Karalok Z. S. , Genc H. M. , Taskin B. D. , Ceylan N., Guven A., Yarali N.

Brain and Development, vol.41, no.1, pp.96-100, 2019 (Peer-Reviewed Journal) identifier identifier

  • Publication Type: Article / Article
  • Volume: 41 Issue: 1
  • Publication Date: 2019
  • Doi Number: 10.1016/j.braindev.2018.07.004
  • Journal Name: Brain and Development
  • Journal Indexes: Science Citation Index Expanded, Scopus
  • Page Numbers: pp.96-100
  • Keywords: Cause, Childhood epilepsy, Outcome, Recurrence, Risk factors, Stroke

Abstract

© 2018 The Japanese Society of Child NeurologyBackground: Childhood stroke causes significant morbidity and mortality. In this study, we aimed to define the presenting findings, causes, risk factors and motor outcomes of our patients.
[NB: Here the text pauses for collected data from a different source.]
(* ===== verification/ServiceExec.v ===== *)
(** * What the concurrent service asks of its executor

    Every call of the executor is one of four: the compilation of a program or
    of a checker, the run of a program on a case, or of a checker on what it
    printed.  With the executor of [Execution], every container is accounted
    for. *)

From S2P Require Import Prelude Text GoText Model Sandbox Brackets Container Execution ExecutionSpec Language Checker CheckerCache CacheSpec Judge JudgeSpec Transport Server Service ServiceInv.

Section Calls.
Context `{UnicodeTables} {S : Type} `{Executor S} `{JSONDecoder}.
Context (Sum256 : bytes -> bytes).
Context {C : Type} {L : LRU bytes CompileOutput C} `{!LRULaws bytes CompileOutput C}.
Context (testlibHeader : bytes) (bundledFS : FS) (externalFS : option FS).
Context (maxBodyBytes maxConcurrent : Z).

Abbreviation service := (@service S C).
Abbreviation step := (service_step Sum256 testlibHeader bundledFS externalFS maxBodyBytes maxConcurrent).
Abbreviation runs := (service_runs Sum256 testlibHeader bundledFS externalFS maxBodyBytes maxConcurrent).
Abbreviation inv := (service_inv Sum256 testlibHeader bundledFS externalFS maxBodyBytes maxConcurrent).
Abbreviation planned := (planned bundledFS externalFS maxBodyBytes).

(** The bodies that were received. *)
Definition arrived (st : service) (body : bytes) : Prop := exists g p, at_phase st g body p.

Definition language_request (l : resolvedLanguage) (sourceCode : bytes) : CompileRequest :=
  let config := prof_Compile (res_profile l) in
  MkCompileRequest [MkFile (cfg_SourceFile config) sourceCode 420] (cfg_ImageRef config)
    (cfg_BuildCommand config) (cfg_ArtifactName config) (compile_limits config).

(** The compilations that the bodies in [B] call for. *)
Inductive calls_compile (B : bytes -> Prop) : CompileRequest -> Prop :=
  | compile_program body plan : B body -> planned body plan ->
      calls_compile B (language_request (p_compiler plan) (p_sourceCode plan))
  | compile_checker body plan : B body -> planned body plan ->
      calls_compile B (checker_compile_request testlibHeader (p_checker plan)).

(** And the runs: of a program that was compiled from the request's source,
    under the limits of the request, and of a checker that was compiled from
    the request's checker or one with its hash. *)
Inductive calls_run (B : bytes -> Prop) : RunRequest -> Prop :=
  | run_program body plan program compileResult tc : B body -> planned body plan ->
      built plan program compileResult -> tc ∈ p_cases plan ->
      calls_run B (program_request program (c_input tc) (p_timeLimit plan) (p_memoryLimit plan))
  | run_checker body plan x s out s' checker output tc : B body -> planned body plan ->
      Sum256 x = Sum256 (p_checker plan) -> compileUncached testlibHeader x s = (inr out, s') ->
      CArtifact out = Some checker -> tc ∈ p_cases plan ->
      calls_run B (checker_request checker (c_input tc) output (c_expectedOutput tc)).

Lemma calls_compile_mono (A B : bytes -> Prop) req : (forall x, A x -> B x) -> calls_compile A req -> calls_compile B req.
Proof. intros HAB []; econstructor; eauto. Qed.

Lemma calls_run_mono (A B : bytes -> Prop) req : (forall x, A x -> B x) -> calls_run A req -> calls_run B req.
Proof. intros HAB []; [eapply run_program|eapply run_checker]; eauto. Qed.

(** What became of the executor. *)
Inductive exec_call (B : bytes -> Prop) : S -> S -> Prop :=
  | exec_none s : exec_call B s s
  | exec_compile req s : calls_compile B req -> exec_call B s (Execution.Compile req s).2
  | exec_run req s : calls_run B req -> exec_call B s (Execution.Run req s).2.

Lemma language_Compile_exec l source s : (language_Compile l source s).2 = (Execution.Compile (language_request l source) s).2.
Proof. unfold language_Compile, language_request. by destruct (Execution.Compile _ s). Qed.

Lemma compileUncached_exec source s :
  (compileUncached testlibHeader source s).2 = (Execution.Compile (checker_compile_request testlibHeader source) s).2.
Proof. unfold compileUncached. by destruct (Execution.Compile _ s). Qed.

(** The step of a case. *)
Lemma case_exec runner cases cs cs' : case_step runner cases cs cs' ->
  exists tc, tc ∈ cases
  /\ (cs_exec cs' = (Execution.Run (program_request (r_program runner) (c_input tc) (r_timeLimit runner) (r_memLimit runner))
                       (cs_exec cs)).2
      \/ exists output, cs_exec cs'
           = (Execution.Run (checker_request (r_checker runner) (c_input tc) output (c_expectedOutput tc)) (cs_exec cs)).2).
Proof.
  intros [i tc out s st Ht Hc E | i tc rr out s st Ht Hc E]; exists tc; (split; [by eapply list_elem_of_lookup_2|]).
  - left. unfold program_Run in E. destruct (Execution.Run _ _) as [o s1]. injection E as _ <-. by destruct (after_run out).
  - right. exists (RStdout rr). unfold Check in E. destruct (Execution.Run _ _) as [o s1]. by injection E as _ <-.
Qed.

Lemma step_exec event st st' : inv st -> step event st st' -> exec_call (arrived st) (sv_exec st) (sv_exec st').
Proof.
  intros I Hs. destruct Hs as
    [g body st Hg | g body st Hp | g body req compiler choice st Hp Ha | g body req compiler choice st Hp
    | g body plan compiled s st Hp Ec | g body plan program cr st Hp Hc | grp st Hs Hc Hd
    | source res s grp st Hs Hc Ec | g body plan program cr source out st Hp Hc
    | g body plan runner cr cc threads results cs st Hp Hs | g body plan runner cr cc threads results st Hp Hf];
    try (apply exec_none).
  - destruct (materialize _ _ _ _ _); apply exec_none.
  - destruct (si_handler _ _ _ _ _ _ _ I _ _ _ Hp) as [_ Hr]. apply (f_equal snd) in Ec. simpl in Ec.
    assert (K : exec_call (arrived st) (sv_exec st) s).
    { rewrite <- Ec, language_Compile_exec. apply exec_compile.
      eapply compile_program; [|exact Hr]. by exists g, (Planned plan). }
    by destruct (after_compile compiled) as [|[]].
  - destruct (compiled_step _ _ _ _ _ Hs Hc) as [_ Hf].
    pose proof (src_flights _ _ (si_sources _ _ _ _ _ _ _ I) _ _ Hf) as (g & [body p] & plan & Hg & Hr & Hx). simpl in Hx, Hr.
    apply (f_equal snd) in Ec. simpl in Ec. simpl. rewrite <- Ec, compileUncached_exec, <- Hx. apply exec_compile.
    eapply compile_checker; [|exact Hr]. by exists g, p.
  - destruct (after_prepare _ _ _ _) as [|[]]; apply exec_none.
  - destruct (si_handler _ _ _ _ _ _ _ I _ _ _ Hp) as (Hr & (program & out & Hb & (x & e1 & e2 & _ & Ex & Hu) & E) & _).
    assert (Hbody : arrived st body) by (eexists g, _; exact Hp). simpl.
    unfold after_prepare in E. destruct out as [err|out]; [done|]. destruct (CArtifact out) as [checker|] eqn:Ea; [|done].
    injection E as <- _. apply case_exec in Hs as (tc & Htc & [->|[output ->]]); apply exec_run; simpl.
    + by eapply run_program.
    + by eapply run_checker.
Qed.

(** What the calls preserve holds of the executor at every moment. *)
Lemma step_arrived event st st' body : step event st st' -> arrived st body -> arrived st' body.
Proof.
  assert (Hgo : forall st g b p p' e a grp, at_phase st g b p -> arrived st body ->
            arrived (MkService e a grp (<[g := MkHandler b p']> (sv_handlers st))) body).
  { intros st0 g b p p' e a grp Hp (g' & q & Hq). destruct (decide (g = g')) as [<-|Hne].
    - unfold at_phase in Hp, Hq. rewrite Hp in Hq. injection Hq as <- _. exists g, p'. unfold at_phase. simpl.
      by rewrite lookup_insert_eq.
    - exists g', q. unfold at_phase. simpl. by rewrite lookup_insert_ne. }
  intros Hs. destruct Hs as
    [g b st Hg | g b st Hp | g b req compiler choice st Hp Ha | g b req compiler choice st Hp
    | g b plan compiled s st Hp Ec | g b plan program cr st Hp Hc | grp st Hs Hc Hd
    | source res s grp st Hs Hc Ec | g b plan program cr source out st Hp Hc
    | g b plan runner cr cc threads results cs st Hp Hs | g b plan runner cr cc threads results st Hp Hf];
    try exact (Hgo st g b _ _ _ _ _ Hp); try done.
  - intros (g' & q & Hq). exists g', q. unfold at_phase. simpl. rewrite lookup_insert_ne; [done|].
    intros ->. unfold at_phase in Hq. congruence.
  - destruct (materialize _ _ _ _ _); exact (Hgo st g b _ _ _ _ _ Hp).
  - destruct (after_compile compiled) as [|[]]; exact (Hgo st g b _ _ _ _ _ Hp).
  - destruct (after_prepare _ _ _ _) as [|[]]; exact (Hgo st g b _ _ _ _ _ Hp).
Qed.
Methods: We retrospectively analysed patients aged from 1 month to 18 years who were diagnosed as having the first onset of stroke between January 2006 and December 2015. Presenting features, causes, risk factors, recurrence rate and motor outcomes were recorded. Motor outcome was evaluated by the gross motor function classification system. Results: Forty-seven children were included in the study. Thirty-eight (78.7%) children had an arterial stroke, 9 (19.1%) had a venous stroke. The median age at the time of presentation was 60 months (3–214). Thirty-two patients (68%) presented with a focal neurological sign and 9 presented with seizure (19.1%). Patients who had a venous stroke presented with more diffuse neurological symptoms than those who had an arterial stroke. At least one risk factor for stroke was identified in 74.5% of the patients; the most common causative factor was prothrombotic state seen in 16 patients (33.5%). Stroke recurred in 5 patients (10.6%); coexistence of multiple factors was a risk factor for recurrence. Presenting with seizure was not a facilitator for epilepsy. Thirty-two (68%) patients had a favourable motor outcome. Younger age (24 months versus 114 months) and presenting with focal neurological signs were related to non-favourable motor outcome. Conclusion: Our cohort demonstrates that most of the children had a risk factor for stroke and have had favourable motor outcome. However, younger age and presenting with focal seizures are related to non-favourable motor outcome.